Quando il poeta Virgilio volle farsi nostro concittadino concittadino

di Nazareno Valente per IL7 Magazine

La diceria che il poeta di Andes avesse posseduto casa a Brindisi – cosa di cui abbiamo chiacchierato due settimane fa – non era tuttavia fine a se stessa ma funzionale a tutto l’apparato di leggende messe insieme per costruire l’immagine di un Virgilio brindisino d’adozione. Era pertanto di supporto ad una pretesa consuetudine del mantovano a risiedere nei nostri lidi ed alimentava, al tempo stesso, tutta una serie di estemporanee deduzioni degne della migliore favolistica. I rami più estremi di questi frutti medievali si sono con il tempo inariditi tuttavia, ogni tanto, i più strenui cultori del copia ed incolla li riscoprono, presentandoli come fossero le più originali primizie. Vale così la pena di esaminarli, nella speranza di dare un sia pur piccolo apporto ad una loro definitiva collocazione nell’ambito più proprio delle tradizioni leggendarie; cosa che concorrerebbe a renderli più utilizzabili per una promozione turistica delle nostra città, senza correre il rischio d’essere accusati di eccessivo provincialismo.

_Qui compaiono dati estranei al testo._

Lemma commit_by_fresh {A : Type} (key : A -> Z) (obj : A) (db : list A) :
  fresh_key key (key obj) db -> commit_by key obj db = db.
Proof.
  unfold fresh_key, commit_by. intros H.
  induction db as [|r db IH]; [reflexivity|].
  cbn [map].
  destruct (Z.eqb_spec (key r) (key obj)) as [E|E].
  - exfalso. exact (H r (or_introl eq_refl) E).
  - f_equal. apply IH. intros r' Hr'. apply H. right. exact Hr'.
Qed.

Lemma commit_by_cons {A : Type} (key : A -> Z) (obj r : A) (db : list A) :
  commit_by key obj (r :: db)
  = (if key r =? key obj then obj else r) :: commit_by key obj db.
Proof. reflexivity. Qed.

Lemma commit_names_unique (k : Z) (n : string) (db : list Category.t) :
  unique_keys Category.id db -> unique_names db ->
  (forall r, In r db -> Category.id r <> k -> Category.name r <> n) ->
  unique_names (commit_by Category.id (Category.mk k n) db).
Proof.
  unfold unique_keys, unique_names.
  induction db as [|r db IH]; intros Hk Hn Hfree; [constructor|].
  cbn [map] in Hk, Hn.
  inversion Hk as [|? ? Hk1 Hk2]; subst.
  inversion Hn as [|? ? Hn1 Hn2]; subst.
  assert (Hfree' : forall r', In r' db -> Category.id r' <> k ->
                              Category.name r' <> n)
    by (intros r' Hr'; apply Hfree; right; exact Hr').
  rewrite commit_by_cons. cbn [Category.id].
  destruct (Z.eqb_spec (Category.id r) k) as [E|E]; cbn [map].
  - rewrite commit_by_fresh.
    + cbn [Category.name]. constructor; [|exact Hn2].
      intros Hin. apply in_map_iff in Hin. destruct Hin as (r' & E' & Hr').
      refine (Hfree' r' Hr' _ E'). intros Ek. apply Hk1.
      rewrite E, <- Ek. apply in_map. exact Hr'.
    + intros r' Hr' Ek. cbn in Ek. apply Hk1.
      rewrite E, <- Ek. apply in_map. exact Hr'.
  - constructor; [|apply IH; assumption].
    intros Hin. apply in_map_iff in Hin. destruct Hin as (x & Ex & Hx).
    unfold commit_by in Hx.
    apply in_map_iff in Hx. destruct Hx as (y & Ey & Hy).
    cbn [Category.id] in Ey.
    destruct (Category.id y =? k).
    + subst x. cbn in Ex.
      exact (Hfree r (or_introl eq_refl) E (eq_sym Ex)).
    + subst x. apply Hn1. rewrite <- Ex. apply in_map. exact Hy.
Qed.

(** What [update_category] does on a category it finds. *)
Lemma update_category_found (k : Z) (category : CategoryCreate.t)
  (db : list Category.t) (c : Category.t) :
  in_int64 k = true ->
  first_by Category.id k db = Some c ->
  let n := CategoryCreate.name category in
  update_category k category db
  = if String.eqb (Category.name c) n then Returns (c, db)
    else if name_taken n (filter (fun r => negb (Category.id r =? k)) db)
         then RaisesIntegrityError
         else Returns (Category.mk k n,
                       commit_by Category.id (Category.mk k n) db).
Proof.
  intros Hfit Hf n. destruct (first_by_some _ _ _ _ Hf) as (Hin & Hk).
  unfold update_category. rewrite Hfit, Hf. cbv zeta.
  cbn [negb Category.name Category.id].
  fold n. rewrite Hk.
  destruct (String.eqb_spec (Category.name c) n) as [E|E].
  - unfold refresh_by. cbn [Category.id]. rewrite Hf. cbn [bind returned].
    destruct c as [ci cn]. cbn in *. subst. reflexivity.
  - destruct (name_taken n _); [reflexivity|].
    unfold refresh_by.
    rewrite (first_by_commit_same Category.id (Category.mk k n) c db Hin Hk).
    reflexivity.
Qed.

(** X10. Creating a category under a primary key no category has: when the
    name is held by a category of the table, the commit breaks the unique
    constraint and the endpoint lets the [IntegrityError] through; otherwise
    the category is returned and from then on read by its key, reading by any
    other key is unchanged, and the list of all categories is the former list
    followed by the new one. *)
Theorem create_category_contract (new_id : Z) (category : CategoryCreate.t)
  (db : list Category.t) :
  fresh_key Category.id new_id db ->
  let created := Category.mk new_id (CategoryCreate.name category) in
  (In (CategoryCreate.name category) (map Category.name db) ->
   create_category new_id category db = RaisesIntegrityError)
  /\ (~ In (CategoryCreate.name category) (map Category.name db) ->
      create_category new_id category db = Returns (created, db ++ [created])
      /\ read_category new_id (db ++ [created]) = Ok created
      /\ (forall k, k <> new_id ->
            read_category k (db ++ [created]) = read_category k db)
      /\ get_all_categories (db ++ [created])
         = get_all_categories db ++ [created]).
Proof.
  intros Hf created.
  assert (Hf' : fresh_key Category.id (Category.id created) db) by exact Hf.
  pose proof (first_by_inserted Category.id created db Hf') as Hin.
  split.
  - intros Hn. apply name_taken_iff in Hn.
    unfold create_category. cbn [Category.name]. rewrite Hn. reflexivity.
  - intros Hn.
    assert (Hn' : name_taken (CategoryCreate.name category) db = false).
    { destruct (name_taken _ db) eqn:E; [|reflexivity].
      apply name_taken_iff in E. contradiction. }
    split; [|split; [|split]].
    + unfold create_category, refresh_by. cbn [Category.name].
      rewrite Hn'. fold created. rewrite Hin. reflexivity.
    + unfold read_category. change new_id with (Category.id created).
      rewrite Hin. reflexivity.
    + intros k Hk. unfold read_category.
      rewrite (first_by_other Category.id k created db Hk). reflexivity.
    + reflexivity.
Qed.

Lemma create_category_contract_witness :
  fresh_key Category.id 2 [Category.mk 1 "Books"]
  /\ create_category 2 (CategoryCreate.mk "Books") [Category.mk 1 "Books"]
     = RaisesIntegrityError
  /\ read_category 2 [Category.mk 1 "Books"; Category.mk 2 "Maps"]
     = Ok (Category.mk 2 "Maps").
Proof.
  assert (H : fresh_key Category.id 2 [Category.mk 1 "Books"]).
  { intros r [<- | []]. discriminate. }
  split; [exact H|]. split.
  - apply (create_category_contract 2 (CategoryCreate.mk "Books")
             [Category.mk 1 "Books"] H).
    left. reflexivity.
  - apply (create_category_contract 2 (CategoryCreate.mk "Maps")
             [Category.mk 1 "Books"] H).
    intros [E | []]. discriminate E.
Defined.

Lemma create_category_returns_inv (new_id : Z) (category : CategoryCreate.t)
  (db : list Category.t) (c : Category.t) (db' : list Category.t) :
  create_category new_id category db = Returns (c, db') ->
  ~ In (CategoryCreate.name category) (map Category.name db)
  /\ db' = db ++ [Category.mk new_id (CategoryCreate.name category)].
Proof.
  unfold create_category. cbn [Category.name].
  destruct (name_taken (CategoryCreate.name category) db) eqn:E; [discriminate|].
  unfold refresh_by.
  destruct (first_by _ _ _); cbn [bind returned]; [|discriminate].
  intros [= _ <-]. split; [|reflexivity].
  intros Hin. apply name_taken_iff in Hin. congruence.
Qed.

(** X11. The names of the categories stay pairwise distinct: in a table with
    distinct primary keys and distinct names, whatever [create_category] or
    [update_category] returns leaves a table with distinct names. *)
Theorem category_names_stay_unique (db : list Category.t) :
  unique_keys Category.id db ->
  unique_names db ->
  (forall new_id category c db',
      create_category new_id category db = Returns (c, db') -> unique_names db')
  /\ (forall k category c db',
        update_category k category db = Returns (c, db') -> unique_names db').
Proof.
  intros Hk Hn. split.
  - intros new_id category c db' H.
    destruct (create_category_returns_inv _ _ _ _ _ H) as (Hfree & ->).
    unfold unique_names in *. rewrite map_app. cbn [map Category.name].
    apply NoDup_app; [exact Hn|repeat constructor; intros []|].
    intros n Hin [<- | []]. exact (Hfree Hin).
  - intros k category c db' H.
    destruct (in_int64 k) eqn:Hfit;
      [|unfold update_category in H; rewrite Hfit in H; discriminate H].
    destruct (first_by Category.id k db) as [c0|] eqn:Hf.
    + rewrite (update_category_found k category db c0 Hfit Hf) in H.
      cbv zeta in H.
      destruct (String.eqb (Category.name c0) (CategoryCreate.name category)).
      * injection H as _ <-. exact Hn.
      * destruct (name_taken _ _) eqn:T; [discriminate|].
        injection H as _ <-.
        apply commit_names_unique; [exact Hk|exact Hn|].
        intros r Hr Hid E.
        assert (T' : name_taken (CategoryCreate.name category)
                       (filter (fun r => negb (Category.id r =? k)) db) = true).
        { apply name_taken_elsewhere_iff. exists r. repeat split; assumption. }
        congruence.
    + unfold update_category in H. rewrite Hfit, Hf in H. discriminate H.
Qed.
Definition SetKey (key : list byte) (byte_length : Z) : M unit :=
  SetKey_keying key byte_length ;;
  SetKey_expansion.

(** ** Encrypt and Decrypt on buffers

    A buffer is the list of its bytes.  [src] is [None] when the caller
    passes the same pointer for [dst] and [src].  [byte_length] is taken
    non-negative and within both buffers, as [memcpy] requires; the loop
    bound [byte_length / sizeof(uint64_t)] is then the quotient by 8.
    [left] and [right] point to words [2i] and [2i+1] of [dst]: the block
    function gets their values and the values it leaves are stored
    back. *)

Definition memcpy (dst src : list byte) (n : Z) : list byte :=
  take (Z.to_nat n) src ++ drop (Z.to_nat n) dst.

(** [reinterpret_cast<uint32_t*>(dst)[j]], read and written in the host's
    byte order. *)
Definition load32 (dst : list byte) (j : Z) : Z :=
  get_bit_32 (take 4 (drop (Z.to_nat (4 * j)) dst)).

Definition store32 (dst : list byte) (j : Z) (v : Z) : list byte :=
  take (Z.to_nat (4 * j)) dst ++ set_bit_32 v
    ++ drop (Z.to_nat (4 * j) + 4) dst.

Definition Encrypt (dst : list byte) (src : option (list byte))
    (byte_length : Z) : M (list byte) :=
  let dst := match src with
             | Some s => memcpy dst s byte_length
             | None => dst
             end in
  for_ (Z.quot byte_length 8) (fun i dst =>
      block <- EncryptBlock (load32 dst (i * 2), load32 dst (i * 2 + 1)) ;;
      let '(L, R) := block in
      ret (store32 (store32 dst (i * 2) L) (i * 2 + 1) R)) dst.

Definition Decrypt (dst : list byte) (src : option (list byte))
    (byte_length : Z) : M (list byte) :=
  let dst := match src with
             | Some s => memcpy dst s byte_length
             | None => dst
             end in
  for_ (Z.quot byte_length 8) (fun i dst =>
      block <- DecryptBlock (load32 dst (i * 2), load32 dst (i * 2 + 1)) ;;
      let '(L, R) := block in
      ret (store32 (store32 dst (i * 2) L) (i * 2 + 1) R)) dst.

End Cipher.

(** ** The constant tables as the source file has them

    Lines 46-52 declare [initial_pary[18]] and [initial_sbox[4][256]] with
    empty braces, the constants being "omitted for brevity": every element
    of both arrays is zero. *)

Module Shipped.

Definition initial_pary : list Z := replicate 18 0.
Definition initial_sbox : list Z := replicate 1024 0.

End Shipped.

(** * Definitions used to state and prove the properties *)

(** The iteration of a loop step [count] times from index [i]. *)
Fixpoint iter_loop {T : Type} (count : nat) (i : Z) (step : Z -> T -> T)
    (s : T) : T :=
  match count with
  | O => s
  | S count' => iter_loop count' (i + 1) step (step i s)
  end.

(** ** The Feistel network over an arbitrary round function *)

Section Network.

Variable F : Z -> Z.

(** One pass of the loop body: [left ^= k; right ^= F(left); swap]. *)
Definition round (k : Z) (b : Z * Z) : Z * Z :=
  let '(L, R) := b in (Z.lxor R (F (Z.lxor L k)), Z.lxor L k).

(** What follows the loop: swap back, then the two last subkeys. *)
Definition finish (ka kb : Z) (b : Z * Z) : Z * Z :=
  let '(L, R) := b in (Z.lxor R kb, Z.lxor L ka).

Definition rounds (ks : list Z) (b : Z * Z) : Z * Z :=
  fold_left (fun b k => round k b) ks b.

(** The same network with each subkey moved across the swap that
    precedes it. *)
Definition whiten (k : Z) (b : Z * Z) : Z * Z :=
  let '(L, R) := b in (Z.lxor L k, R).

Definition swap (b : Z * Z) : Z * Z := let '(L, R) := b in (R, L).

Definition keyed_round (k : Z) (b : Z * Z) : Z * Z :=
  let '(L, R) := b in (Z.lxor (Z.lxor R (F L)) k, L).

Definition keyed_rounds (ks : list Z) (b : Z * Z) : Z * Z :=
  fold_left (fun b k => keyed_round k b) ks b.

End Network.

Section Values.

Variable cfg : build.

(** The word [Feistel] returns, read off its body. *)
Definition Feistel_value (this : Blowfish) (value : Z) : Z :=
  let converter := set_bit_32 cfg value in
  let a := byte.unsigned (get_byte cfg 0 converter) in
  let b := byte.unsigned (get_byte cfg 1 converter) in
  let c := byte.unsigned (get_byte cfg 2 converter) in
  let d := byte.unsigned (get_byte cfg 3 converter) in
  add32 (Z.lxor (add32 (at_ (sbox_ this) (0 * 256 + a))
                       (at_ (sbox_ this) (1 * 256 + b)))
                (at_ (sbox_ this) (2 * 256 + c)))
        (at_ (sbox_ this) (3 * 256 + d)).

Definition subkey (this : Blowfish) (i : Z) : Z := at_ (pary_ this) i.

(** The blocks [EncryptBlock] and [DecryptBlock] return, as the network
    run over the subkeys in the order the loops read them. *)
Definition encrypt_value (this : Blowfish) (block : Z * Z) : Z * Z :=
  finish (subkey this 16) (subkey this 17)
    (rounds (Feistel_value this)
       (map (subkey this) [0; 1; 2; 3; 4; 5; 6; 7; 8; 9; 10; 11; 12; 13; 14; 15])
       block).

Definition decrypt_value (this : Blowfish) (block : Z * Z) : Z * Z :=
  finish (subkey this 1) (subkey this 0)
    (rounds (Feistel_value this)
       (map (subkey this) [17; 16; 15; 14; 13; 12; 11; 10; 9; 8; 7; 6; 5; 4; 3; 2])
       block).

End Values.

(** ** Bytes of a word and entries of the tables *)

(** Byte [n] of [x], byte 0 being the least significant. *)
Definition byte_of (x : Z) (n : Z) : Z := Z.shiftr x (8 * n) mod 256.

(** Entry [a] of substitution table [t]. *)
Definition table (this : Blowfish) (t a : Z) : Z :=
  at_ (sbox_ this) (t * 256 + a).

(** The round function with [a] the most significant byte of [x]. *)
Definition F_msb_first (this : Blowfish) (x : Z) : Z :=
  add32 (Z.lxor (add32 (table this 0 (byte_of x 3)) (table this 1 (byte_of x 2)))
                (table this 2 (byte_of x 1)))
        (table this 3 (byte_of x 0)).

(** The round function as the specification words it: [a] the least
    significant byte of [x], [d] the most significant. *)
Definition F_lsb_first (this : Blowfish) (x : Z) : Z :=
  add32 (Z.lxor (add32 (table this 0 (byte_of x 0)) (table this 1 (byte_of x 1)))
                (table this 2 (byte_of x 2)))
        (table this 3 (byte_of x 3)).

(** ** Three builds *)

(** A little-endian host; neither macro is predefined, so line 12 defines
    [__LITTLE_ENDIAN__]. *)
Definition little_endian_build : build := mkBuild LittleEndian false false.

(** A big-endian host whose compiler predefines [__BIG_ENDIAN__]. *)
Definition big_endian_build : build := mkBuild BigEndian false true.

(** A big-endian host whose compiler predefines neither macro, so that
    line 12 defines [__LITTLE_ENDIAN__] all the same. *)
Definition unflagged_big_endian_build : build := mkBuild BigEndian false false.

(** ** Key packing *)

(** The indices [i, i + 1, ...] of [n] passes of a loop. *)
Fixpoint Zseq (i : Z) (n : nat) : list Z :=
  match n with
  | O => []
  | S n' => i :: Zseq (i + 1) n'
  end.

Section Keying.

Variable cfg : build.

(** The word the packing loop stores in [key_buffer[i]], read off its
    body. *)
Definition key_word (key : list byte) (byte_length i : Z) : Z :=
  let converter := Converter32_new in
  let converter := set_byte cfg 0 (at_ key (Z.rem (i * 4) byte_length)) converter in
  let converter := set_byte cfg 1 (at_ key (Z.rem (i * 4 + 1) byte_length)) converter in
  let converter := set_byte cfg 2 (at_ key (Z.rem (i * 4 + 2) byte_length)) converter in
  let converter := set_byte cfg 3 (at_ key (Z.rem (i * 4 + 3) byte_length)) converter in
  get_bit_32 cfg converter.

End Keying.

(** The subkeys after the loop of lines 109-113, [h i] being the word it
    folds into subkey [i]. *)
Definition xor_subkeys (h : Z -> Z) (p : list Z) : list Z :=
  iter_loop 18 0 (fun i p => upd p i (Z.lxor (at_ p i) (h i))) p.

(** The packing as the specification words it. *)

Definition wordCount (length : Z) : Z := length / Z.gcd length 4.

(** [key[n mod length]] *)
Definition key_byte (key : list byte) (length n : Z) : Z :=
  byte.unsigned (at_ key (n mod length)).

(** [key[b0] | key[b1]<<8 | key[b2]<<16 | key[b3]<<24], as claimed. *)
Definition packed_word_little_endian (key : list byte) (length i : Z) : Z :=
  Z.lor (key_byte key length (i * 4))
    (Z.lor (Z.shiftl (key_byte key length (i * 4 + 1)) 8)
       (Z.lor (Z.shiftl (key_byte key length (i * 4 + 2)) 16)
          (Z.shiftl (key_byte key length (i * 4 + 3)) 24))).

(** [key[b0]<<24 | key[b1]<<16 | key[b2]<<8 | key[b3]]. *)
Definition packed_word_big_endian (key : list byte) (length i : Z) : Z :=
  Z.lor (Z.shiftl (key_byte key length (i * 4)) 24)
    (Z.lor (Z.shiftl (key_byte key length (i * 4 + 1)) 16)
       (Z.lor (Z.shiftl (key_byte key length (i * 4 + 2)) 8)
          (key_byte key length (i * 4 + 3)))).

Definition packedWords (word : Z -> Z) (length : Z) : list Z :=
  map word (Zseq 0 (Z.to_nat (wordCount length))).

(** Subkey [i] XORed with [packedWords[i mod wordCount]]. *)
Definition keyed_subkeys (word : Z -> Z) (length : Z) (subkeys : list Z) : list Z :=
  imap (fun i p =>
          Z.lxor p (at_ (packedWords word length) (Z.of_nat i mod wordCount length)))
       subkeys.

(** ** Key expansion as the specification words it *)

Definition set_subkey (i : Z) (v : Z) (this : Blowfish) : Blowfish :=
  mkBlowfish (upd (pary_ this) i v) (sbox_ this).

A raccogliere tutti questi aneddoti fu Giovanni Maria Moricino anche se a diffonderli ci pensò nel XVII secolo Andrea Della Monaca. Nel suo «Memoria Historica dell’antichissima e fedelissima città di Brindisi», quasi copia conforme del manoscritto “Dell’Antichiquità e vicissitudine della Città di Brindisi” del Moricino, il carmelitano arrivò a scrivere che Virgilio «volle non di meno aspettar la morte, ch’egli prevedeva in quella città (ndr, Brindisi), che s’havea eletta per patria, havendovi tenuto lungo domicilio…». Il che già di per sé contrasta con tutte le fonti antiche, oltre che con gli espressi desideri del poeta mantovano, ma non è nulla in confronto a tutto l’apparato di dicerie che poi aggiunse. Dopo aver infatti fantasticato pure sul povero Quinto Orazio Flacco, il Della Monaca narra in piena libertà che: «Non men stretta amicizia hebbe l’altro, cioè Virgilio coi Brundisini affettionandosi di tal modo a quelli, che volle farsi lor Cittadino, come fù da tutti unitamente acclamato, eligendosi anco la casa, che è nella parte della città, che mira per drittura al porto sopra il promontorio delle due Colonne. Quivi menò egli parte de’ suoi anni, e quivi scrisse buona parte delli suoi maravigliosi componimenti dell’Egloghe, delle Georgiche, e dell’Eneide…».

Sulla casa, i cui resti sono ora inglobati in una palazzina sulla sommità della Scalinata Virgilio, s’è già discusso, per cui basterà esaminare le altre questioni sollevate dal frate.
Virgilio non poteva, come afferma il Della Monaca, «farsi cittadino» brindisino per due banali considerazioni. La prima per una questione di fatto: Brindisi allora era un municipium ed i suoi abitanti erano cittadini romani, quindi in possesso della stessa cittadinanza di Virgilio; la seconda collegata al diritto romano che non prevedeva, anzi ricusava, la doppia cittadinanza: se i brindisini avessero avuto una cittadinanza diversa, Virgilio, assumendola, avrebbe conseguentemente perso quella romana. L’acquisizione di una cittadinanza diversa faceva infatti automaticamente decadere dalla titolarità di quella romana. A tal proposito, Cicerone ricordava che «nessun cittadino romano può appartenere a due città: non può essere di questa città chi si è dichiarato per un’altra» («Duarum civitatum civis… nemo potest: non esse huius civitatis qui se alii civitati dicarit potest», Pro L. Cornelio Balbo, XII, 28.).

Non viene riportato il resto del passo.